On the island of Guam, he has confronted a pestilential explosion of snakes and spiders. In Madagascar, he has considered the meaning of tenrecs, a group of strange, prickly mammals native to that island. But over the past eight years, David Quammen has followed its threads on a globe-circling journey of discovery. Until now, this scientific revolution has remained unknown to the general public. The new mode of thought focuses particularly on a single question: Why have island ecosystems always suffered such high rates of extinction? In our own age, with all the world's landscapes, from Tasmania to the Amazon to Yellowstone, now being carved into islandlike fragments by human activity, the implications of island biogeography are more urgent than ever.

Why do marsupials exist in Australia and South America, but not in Africa? Why do tigers exist in Asia, but not in New Guinea? Influenced by MacArthur and Wilson's book, an entire generation of ecologists has recognized that island biogeography -the study of the distribution of species on islands and islandlike patches of landscape - yields important insights into the origin and extinction of species everywhere. In a book titled The Theory of Island Biogeography, they presented a new view of a little-understood matter: the geographical patterns in which animal and plant species occur. Wilson triggered a far-reaching scientific revolution. Thirty years ago, two young biologists named Robert MacArthur and Edward O. Quammen’s wondrous peregrination of islands takes us on a journey of evolutions and extinctions in order to illustrate how like islands our continents have become.” Read more.The song of the dodo : island biogeography in an age of extinctions / David Quammen maps by Kris Ellingsen Book Bib ID Islands are where species most commonly go extinct. This is what happens on small islands in mid-ocean. Populations that – unlike birds or flying insects – are unable to move and mingle with other populations suffer from genetic impoverishment.

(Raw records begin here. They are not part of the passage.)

Lemma decimal_nonzero x : Forall (fun c => c <> 0) (decimal x).
Proof.
  unfold decimal. destruct (x =? 0); [by repeat constructor|]. apply list.Forall_app. split; [destruct (x <? 0); by repeat constructor|]. apply Forall_reverse.
  eapply list.Forall_impl; [apply (set_bytes (Z.add 48) 10); [lia|intros ? ?; lia]|]. cbn. lia.
Qed.
Lemma hexadecimal_nonzero set v : (forall d, 0 <= d < 16 -> 0 < set d < 256) -> Forall (fun c => c <> 0) (hexadecimal set v).
Proof.
  intros Hs. unfold hexadecimal. destruct (v =? 0); [by repeat constructor|]. apply Forall_reverse. eapply list.Forall_impl; [apply (set_bytes set 16); [lia|done]|]. cbn. lia.
Qed.
Lemma set0_byte d : 0 <= d < 16 -> 0 < s_print_xs_set0 d < 256.
Proof. unfold s_print_xs_set0. destruct (Z.ltb_spec d 10); lia. Qed.
Lemma set1_byte d : 0 <= d < 16 -> 0 < s_print_xs_set1 d < 256.
Proof. unfold s_print_xs_set1. destruct (Z.ltb_spec d 10); lia. Qed.
Lemma scratch_cstr t cbuf : Forall (fun c => c <> 0) t -> cstr (scratch t cbuf) t.
Proof. intros Ht. split; [done|]. by eexists. Qed.
Lemma decimal_length x : (length (decimal x) <= 21)%nat.
Proof.
  unfold decimal. destruct (x =? 0); cbn [length]; [lia|]. rewrite length_app, length_reverse, length_fmap. pose proof (lsd_length 10 20 (Z.abs x)). destruct (x <? 0); cbn [length]; lia.
Qed.
Lemma hexadecimal_length set v : (length (hexadecimal set v) <= 16)%nat.
Proof. unfold hexadecimal. destruct (v =? 0); cbn [length]; [lia|]. rewrite length_reverse, length_fmap. apply lsd_length. Qed.
Lemma scratch_length t cbuf : (length t < CBUF)%nat -> length cbuf = CBUF -> length (scratch t cbuf) = CBUF.
Proof. intros Ht Hc. unfold scratch. rewrite length_app. cbn [length]. rewrite length_drop. lia. Qed.

(** ** [vsnprintf] writes the text of its format *)
Section rendering.
Context (len : Z) (b : list Z) (Hlen : 0 < len <= Z.of_nat (length b)) (Hsmall : len < 2 ^ 31).

(** The number conversions. *)
Lemma number_run out padn padc t cbuf (g : list Z -> option (Z * list Z)) args : length cbuf = CBUF -> g cbuf = Some (Z.of_nat (length t), scratch t cbuf) -> Forall (fun c => c <> 0) t ->
  (length t < CBUF)%nat -> 0 <= padc < 256 -> - 2 ^ 31 < padn < 2 ^ 31 -> Z.of_nat (length (out ++ pad padn padc t)) <= len ->
  exists cbuf', ('(clen, cbuf) ← cload (fun _ => g cbuf); f ← puts len padn padc cbuf clen (Z.of_nat (length out)); mret (f, args : list arg, cbuf)) (over out b) =
    Ret ((Go (Z.of_nat (length (out ++ pad padn padc t))), args, cbuf'), over (out ++ pad padn padc t) b) /\ length cbuf' = CBUF.
Proof using All.
  intros Hc Hg Ht Hlt Hp Hn Hfit. exists (scratch t cbuf). split; [|by apply scratch_length].
  rewrite (bind_Ret _ _ _ (Z.of_nat (length t), scratch t cbuf) (over out b)) by (by apply load_Some). cbn beta iota.
  by rewrite (bind_Ret _ _ _ _ _ (puts_run len b Hlen Hsmall out padn padc _ _ (scratch_cstr t cbuf Ht) Hp Hn Hfit)).
Qed.

Lemma u32_range x : 0 <= u32 x < 2 ^ 32. Proof. by apply uwrap_range. Qed.
Lemma i32_range x : - 2 ^ 31 <= i32 x < 2 ^ 31.
Proof. unfold swrap. pose proof (Z.mod_pos_bound x (2 ^ 32) ltac:(lia)). cbv zeta. change (32 - 1) with 31. destruct (Z.ltb_spec (x mod 2 ^ 32) (2 ^ 31)); lia. Qed.
Lemma u64_range x : 0 <= u64 x < 2 ^ 64. Proof. by apply uwrap_range. Qed.

Lemma two_chars_run out x y : Z.of_nat (length (out ++ [u8 x; u8 y])) < len ->
  chain (putc len x (Z.of_nat (length out))) (putc len y) (over out b) = Ret (Go (Z.of_nat (length (out ++ [u8 x; u8 y]))), over (out ++ [u8 x; u8 y]) b).
Proof using All.
  intros Hfit. rewrite length_app in Hfit. cbn [length] in Hfit. unfold chain. rewrite (bind_Ret _ _ _ _ _ (putc_run len b Hlen Hsmall out x ltac:(lia))).
  rewrite (putc_run len b Hlen Hsmall (out ++ [u8 x]) y) by (rewrite length_app; cbn [length]; lia). by rewrite <- !app_assoc.
Qed.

Species that exist in these little Noah’s arks are increasingly vulnerable to assault by pollution, climate change and predators. For the most part, nature now exists only in tiny pockets, oases in a biological desert, fraying at the edges. That’s what we’ve done to our ecosystems. Cut a beautiful, complex carpet into tiny squares, he says, and you get not tiny carpets, but a lot of useless scraps of material fraying at the edges. He likens an ecosystem to a Persian carpet.

“I don’t think anyone has described the fragmentation of nature in the modern world as brilliantly as Quammen. Foreign Policy & International Relations.